(Excerpts from a dataset)
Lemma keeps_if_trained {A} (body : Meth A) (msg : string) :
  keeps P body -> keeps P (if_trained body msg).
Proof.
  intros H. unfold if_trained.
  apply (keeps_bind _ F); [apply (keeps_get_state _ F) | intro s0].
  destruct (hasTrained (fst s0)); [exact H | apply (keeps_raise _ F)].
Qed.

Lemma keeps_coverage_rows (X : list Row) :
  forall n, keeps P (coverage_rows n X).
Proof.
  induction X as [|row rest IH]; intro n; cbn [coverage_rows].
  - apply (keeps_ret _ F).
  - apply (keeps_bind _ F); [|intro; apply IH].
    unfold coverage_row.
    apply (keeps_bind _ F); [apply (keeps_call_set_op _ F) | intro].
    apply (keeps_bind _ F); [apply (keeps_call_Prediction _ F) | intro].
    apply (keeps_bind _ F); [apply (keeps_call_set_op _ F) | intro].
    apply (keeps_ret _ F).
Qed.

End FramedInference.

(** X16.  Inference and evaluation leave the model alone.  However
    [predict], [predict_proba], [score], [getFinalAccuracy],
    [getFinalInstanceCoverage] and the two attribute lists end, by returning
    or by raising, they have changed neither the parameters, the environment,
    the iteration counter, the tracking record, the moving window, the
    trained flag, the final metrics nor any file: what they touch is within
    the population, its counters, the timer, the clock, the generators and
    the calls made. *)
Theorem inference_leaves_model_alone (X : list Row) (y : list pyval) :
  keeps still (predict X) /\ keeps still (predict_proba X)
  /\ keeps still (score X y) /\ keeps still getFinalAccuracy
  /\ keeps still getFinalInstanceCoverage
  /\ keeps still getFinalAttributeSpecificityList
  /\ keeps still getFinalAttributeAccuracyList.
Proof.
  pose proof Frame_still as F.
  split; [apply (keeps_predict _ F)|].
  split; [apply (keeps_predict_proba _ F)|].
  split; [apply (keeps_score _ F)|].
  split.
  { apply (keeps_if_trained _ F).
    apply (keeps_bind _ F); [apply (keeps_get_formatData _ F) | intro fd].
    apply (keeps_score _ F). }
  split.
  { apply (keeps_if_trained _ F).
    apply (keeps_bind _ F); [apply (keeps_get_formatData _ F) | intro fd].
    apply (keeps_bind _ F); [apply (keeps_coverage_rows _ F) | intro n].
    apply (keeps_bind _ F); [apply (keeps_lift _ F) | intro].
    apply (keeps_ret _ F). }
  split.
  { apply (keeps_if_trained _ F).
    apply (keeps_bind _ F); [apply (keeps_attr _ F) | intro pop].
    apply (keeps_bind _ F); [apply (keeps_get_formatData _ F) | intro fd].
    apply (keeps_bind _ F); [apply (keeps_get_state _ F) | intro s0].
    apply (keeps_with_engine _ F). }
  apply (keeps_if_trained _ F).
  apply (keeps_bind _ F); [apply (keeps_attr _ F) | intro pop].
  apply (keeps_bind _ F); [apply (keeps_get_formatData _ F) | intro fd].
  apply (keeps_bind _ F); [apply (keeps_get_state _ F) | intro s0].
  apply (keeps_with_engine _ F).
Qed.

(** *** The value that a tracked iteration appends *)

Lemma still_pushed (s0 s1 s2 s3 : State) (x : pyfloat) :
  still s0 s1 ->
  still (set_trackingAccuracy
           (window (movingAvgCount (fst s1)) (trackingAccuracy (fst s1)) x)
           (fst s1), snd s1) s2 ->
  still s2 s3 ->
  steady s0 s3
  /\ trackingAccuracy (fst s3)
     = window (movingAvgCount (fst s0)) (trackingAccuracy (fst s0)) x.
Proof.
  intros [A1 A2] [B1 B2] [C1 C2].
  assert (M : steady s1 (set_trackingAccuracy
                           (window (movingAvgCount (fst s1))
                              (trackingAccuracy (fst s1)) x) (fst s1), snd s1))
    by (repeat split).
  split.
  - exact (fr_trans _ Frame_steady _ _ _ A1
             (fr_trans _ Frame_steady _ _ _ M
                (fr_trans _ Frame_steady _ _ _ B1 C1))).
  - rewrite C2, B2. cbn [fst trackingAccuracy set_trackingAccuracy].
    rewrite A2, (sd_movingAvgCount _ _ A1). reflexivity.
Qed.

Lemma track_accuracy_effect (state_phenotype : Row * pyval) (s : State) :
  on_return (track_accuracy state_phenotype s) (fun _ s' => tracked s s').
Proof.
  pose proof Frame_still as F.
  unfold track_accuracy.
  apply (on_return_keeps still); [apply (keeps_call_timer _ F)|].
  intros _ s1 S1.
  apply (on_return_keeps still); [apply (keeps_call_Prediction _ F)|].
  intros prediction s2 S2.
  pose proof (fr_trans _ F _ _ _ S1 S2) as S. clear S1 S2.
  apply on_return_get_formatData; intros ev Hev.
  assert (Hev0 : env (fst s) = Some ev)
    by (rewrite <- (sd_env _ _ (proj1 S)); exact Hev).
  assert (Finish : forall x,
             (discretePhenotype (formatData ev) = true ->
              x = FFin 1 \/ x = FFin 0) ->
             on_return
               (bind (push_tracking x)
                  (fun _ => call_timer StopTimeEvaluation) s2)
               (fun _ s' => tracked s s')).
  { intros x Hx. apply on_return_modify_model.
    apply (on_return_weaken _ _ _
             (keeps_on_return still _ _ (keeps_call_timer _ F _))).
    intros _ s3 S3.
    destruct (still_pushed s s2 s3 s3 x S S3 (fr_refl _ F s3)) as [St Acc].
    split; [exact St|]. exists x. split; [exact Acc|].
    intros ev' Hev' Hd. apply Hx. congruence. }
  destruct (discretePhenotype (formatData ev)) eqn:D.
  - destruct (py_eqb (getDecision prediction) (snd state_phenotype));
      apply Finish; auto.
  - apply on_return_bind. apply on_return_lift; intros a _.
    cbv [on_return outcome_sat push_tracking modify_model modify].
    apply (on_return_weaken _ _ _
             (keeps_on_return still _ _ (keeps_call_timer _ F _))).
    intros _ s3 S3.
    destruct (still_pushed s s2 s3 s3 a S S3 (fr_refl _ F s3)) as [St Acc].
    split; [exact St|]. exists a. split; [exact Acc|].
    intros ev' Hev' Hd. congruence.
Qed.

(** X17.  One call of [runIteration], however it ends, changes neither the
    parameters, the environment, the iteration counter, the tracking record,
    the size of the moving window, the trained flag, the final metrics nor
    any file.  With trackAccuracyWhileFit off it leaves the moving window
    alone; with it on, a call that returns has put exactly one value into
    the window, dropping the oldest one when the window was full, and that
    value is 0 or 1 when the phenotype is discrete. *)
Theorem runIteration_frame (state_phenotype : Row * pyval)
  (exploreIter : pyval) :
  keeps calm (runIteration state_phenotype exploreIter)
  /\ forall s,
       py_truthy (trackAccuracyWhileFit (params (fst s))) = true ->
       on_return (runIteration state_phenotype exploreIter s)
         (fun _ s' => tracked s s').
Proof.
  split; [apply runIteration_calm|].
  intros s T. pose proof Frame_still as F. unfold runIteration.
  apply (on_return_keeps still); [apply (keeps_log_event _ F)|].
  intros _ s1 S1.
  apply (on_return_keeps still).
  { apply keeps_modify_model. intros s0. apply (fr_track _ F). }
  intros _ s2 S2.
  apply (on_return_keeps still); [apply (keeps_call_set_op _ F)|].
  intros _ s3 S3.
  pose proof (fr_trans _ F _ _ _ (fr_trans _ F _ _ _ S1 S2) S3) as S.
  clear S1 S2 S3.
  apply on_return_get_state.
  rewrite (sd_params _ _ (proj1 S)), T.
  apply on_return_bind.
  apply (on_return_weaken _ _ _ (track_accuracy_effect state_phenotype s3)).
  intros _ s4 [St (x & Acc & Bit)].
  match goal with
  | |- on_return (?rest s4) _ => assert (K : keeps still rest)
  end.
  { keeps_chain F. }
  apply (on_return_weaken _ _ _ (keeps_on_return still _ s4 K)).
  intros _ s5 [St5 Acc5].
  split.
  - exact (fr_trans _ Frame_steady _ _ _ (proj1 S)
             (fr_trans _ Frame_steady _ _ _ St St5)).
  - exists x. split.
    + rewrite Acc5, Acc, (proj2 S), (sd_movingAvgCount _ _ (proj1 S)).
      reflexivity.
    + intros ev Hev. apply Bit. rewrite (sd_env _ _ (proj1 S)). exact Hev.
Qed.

## Work to complete
Only the lines from the one with "keeps still rest)" through the last line above should be restated, word for word.

## Output of the exercise
  | |- on_return (?rest s4) _ => assert (K : keeps still rest)
  end.
  { keeps_chain F. }
  apply (on_return_weaken _ _ _ (keeps_on_return still _ s4 K)).
  intros _ s5 [St5 Acc5].
  split.
  - exact (fr_trans _ Frame_steady _ _ _ (proj1 S)
             (fr_trans _ Frame_steady _ _ _ St St5)).
  - exists x. split.
    + rewrite Acc5, Acc, (proj2 S), (sd_movingAvgCount _ _ (proj1 S)).
      reflexivity.
    + intros ev Hev. apply Bit. rewrite (sd_env _ _ (proj1 S)). exact Hev.
Qed.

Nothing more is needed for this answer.